In Wallingford, Town Councilor Craig Fishbein has asked the state Freedom of Information Commission to decide whether Wallingford Center Inc. is a public entity, and therefore covered by the Freedom of Information Act. In Hartford, some lawmakers are asking the same question about the University of Connecticut Foundation Inc. Both of these institutions maintain that they should be exempt from FOIA, so this is about the public’s right to know.
WCI defines itself as a “private, nonprofit organization” dedicated to “the beautification, preservation, promotion and economic revitalization of Wallingford’s center for the benefit of all the people of Wallingford.” The UConn Foundation says its mission is “to promote the educational, scientific, cultural, research and recreational objectives of the University of Connecticut.”
Which is all well and good, but why do both these civic-minded outfits insist that they must operate behind a cloak of secrecy?
Fishbein argues that WCI gets most of its funding from the town and performs activities that were handled by town government in the past.
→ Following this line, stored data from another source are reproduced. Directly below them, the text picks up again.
(** C3: against a server in working order, whether or not it speaks the binary wire, a load
    succeeds: it returns [(n, None)] with every point taken, in one request per chunk of
    1000, plus a single one when the server turns out not to speak the binary wire, after
    which the client no longer tries it. *)
Theorem insert_completes e m d ids rows (w : world H) :
  _to_ints m = Ok ids -> _as_f32 e = Ok (f32_matrix d rows) -> load d ids rows ->
  ids <> [] -> honest w ->
  let run := insert_embeddings e m in
  let w' := after run w in
  outcome run w = Ok (length ids, None) /\
  taken w' = taken w ++ chunk_points (stores_payload (w_self w)) ids rows /\
  binary (w_self w') = binary (w_self w) && speaks_binary /\
  length (env_log (w_env w')) =
    (length (env_log (w_env w)) + load_chunks (length ids) + (if falls_back w then 1 else 0))%nat.
Proof.
  intros Hids Hrows Hload Hne Hhon run w'. subst run w'.
  pose proof (insert_works e m d ids rows w Hids Hrows Hload Hhon) as Hw.
  apply wp_run in Hw as (-> & _ & Htak & Hbin & Hlog). split; [done|].
  pose proof (load_chunks_pos _ Hne) as Hpos. pose proof (load_chunks_cover (length ids)) as Hcov.
  rewrite (proj2 (Nat.ltb_lt _ _) Hpos) in Hbin, Hlog.
  rewrite Htak, take_ge by (rewrite (load_points _ _ _ _ Hload); lia). done.
Qed.
End Working.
Richard Gee, a lawyer for WCI, argues that the Center “may be an ally of Town Government,” but the town doesn’t control it, and “funding alone, without control, is not enough” to make it a public entity.
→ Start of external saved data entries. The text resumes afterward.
(** What a caller is to get for [request] from the servicer [s] in the state [app]: its response,
    or the status of its exception. *)
Definition servicer_reply (s : servicer S) (request : SearchRequest) (app : S) : option (result SearchResponse * S) :=
  match servicer_Search s request (Rpc app None None) with
  | (Ok resp, Rpc app' None None) => Some (Ok resp, app')
  | (Raise e, Rpc app' c d) =>
      if status_ok c then None else Some (Raise (RpcError (default UNKNOWN c) (default (calling_failed e) d)), app')
  | _ => None
  end.

(** The servicer's answer, through both codecs. *)
Lemma servicer_answered s request app r app' :
  servicer_reply s request app = Some (r, app') -> (forall resp, r = Ok resp -> response_ok resp) ->
  answered G response_SerializeToString response_FromString
    (servicer_Search s request (Rpc app None None)) r app'.
Proof.
  unfold servicer_reply. intros E Hok.
  destruct (servicer_Search s request (Rpc app None None)) as [[resp|e] [st c d]].
  - destruct c, d; simplify_eq. destruct (response_roundtrip resp (Hok resp eq_refl)) as (bs & Hs & Hd). by eapply answered_response.
  - destruct (status_ok c) eqn:Hc; simplify_eq. by apply answered_status.
Qed.

Definition handler_of (s : servicer S) : rpc_method_handler S :=
  unary_unary_rpc_method_handler SearchRequest SearchResponse (servicer_Search s) request_FromString response_SerializeToString.

Lemma search_registered s server :
  grpc_method (add_VectorSearchServicer_to_server s server) search_path = Some (handler_of s).
Proof. by apply (method_registered service_name (rpc_method_handlers s) _ "Search"). Qed.

Section Call.
Variables (s : servicer S) (server : grpc_server W S) (target : string) (request : SearchRequest) (w : W).
Variables (r : result SearchResponse) (app' : S).
Hypothesis Hlisten : grpc_listening w target = Some (add_VectorSearchServicer_to_server s server).
Hypothesis Hrequest : request_ok request.
Hypothesis Hreply : servicer_reply s request (grpc_app w) = Some (r, app').
Hypothesis Hok : forall resp, r = Ok resp -> response_ok resp.

Lemma stub_call ch :
  grpc_target ch = target -> stub_Search (VectorSearchStub_init ch) request w = (r, grpc_with_app app' w).
Proof using All.
  intros Hch. destruct (request_roundtrip request Hrequest) as (bs & Hs & Hd).
  rewrite <- Hch in Hlisten. pose proof (servicer_answered s request _ r app' Hreply Hok) as Ha.
  exact (unary_unary_call ch search_path _ _ true request w _ (handler_of s) bs request r app'
    Hlisten (search_registered s server) Hs Hd Ha).
Qed.

Lemma one_off_call :
  VectorSearch_Search request target {| co_options := []; co_channel_credentials := None; co_call_credentials := None;
    co_insecure := true; co_compression := None; co_wait_for_ready := None; co_timeout := None; co_metadata := [] |} w =
  (r, grpc_with_app app' w).
Proof using All.
  destruct (request_roundtrip request Hrequest) as (bs & Hs & Hd).
  pose proof (servicer_answered s request _ r app' Hreply Hok) as Ha.
  exact (experimental_call request target search_path _ _ [] None None [] true w _ (handler_of s) bs request r app'
    Hlisten (search_registered s server) Hs Hd Ha).
Qed.
End Call.
End Meeting.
State Rep. Roberta Willis, co-chairwoman of the General Assembly’s Higher Education Committee, says the UConn Foundation “really could be considered a functional equivalent of a government organization” because it serves a governmental function and it, too, receives public funding.
Although the general trend in this state — since 1975, when Gov. Ella T. Grasso signed the landmark Freedom of Information Act into law — has been toward open government, in recent years there have been setbacks, including Gov. Dannel P. Malloy’s campaign to bring the formerly independent Freedom of Information Commission under executive control.
Fishbein has said he isn’t questioning “whether or not WCI does a good job,” but that “taxpayers are entitled to know the who, what and why of the use of their money.” In a situation where questions could easily arise as to who may benefit most from the Center’s actions, this seems like a reasonable proposition.
As for the Foundation, James H. Smith, the president of the Connecticut Council on Freedom of Information and a former executive editor of this newspaper, has pointed out that because it acts as a “surrogate” for UConn and “manages hundreds of millions of dollars,” the public “deserves detailed information” so it can judge the Foundation’s activities. While the claim has been made that openness will have “a chilling effect” on donations to the Foundation, discussions have already covered ways in which donor anonymity could be protected — which would put the focus on the what, where and when of its functions, rather than on the who — so it’s hard to see the sense of that argument. At the same time, it seems strange — and maybe even wrong — that more than a third of the university president’s annual compensation now comes from the UConn Foundation, a source that’s not the state of Connecticut and that’s not answerable to the people of the state of Connecticut.
When you’re working with public money and the public interest, what you do is public information. Or should be.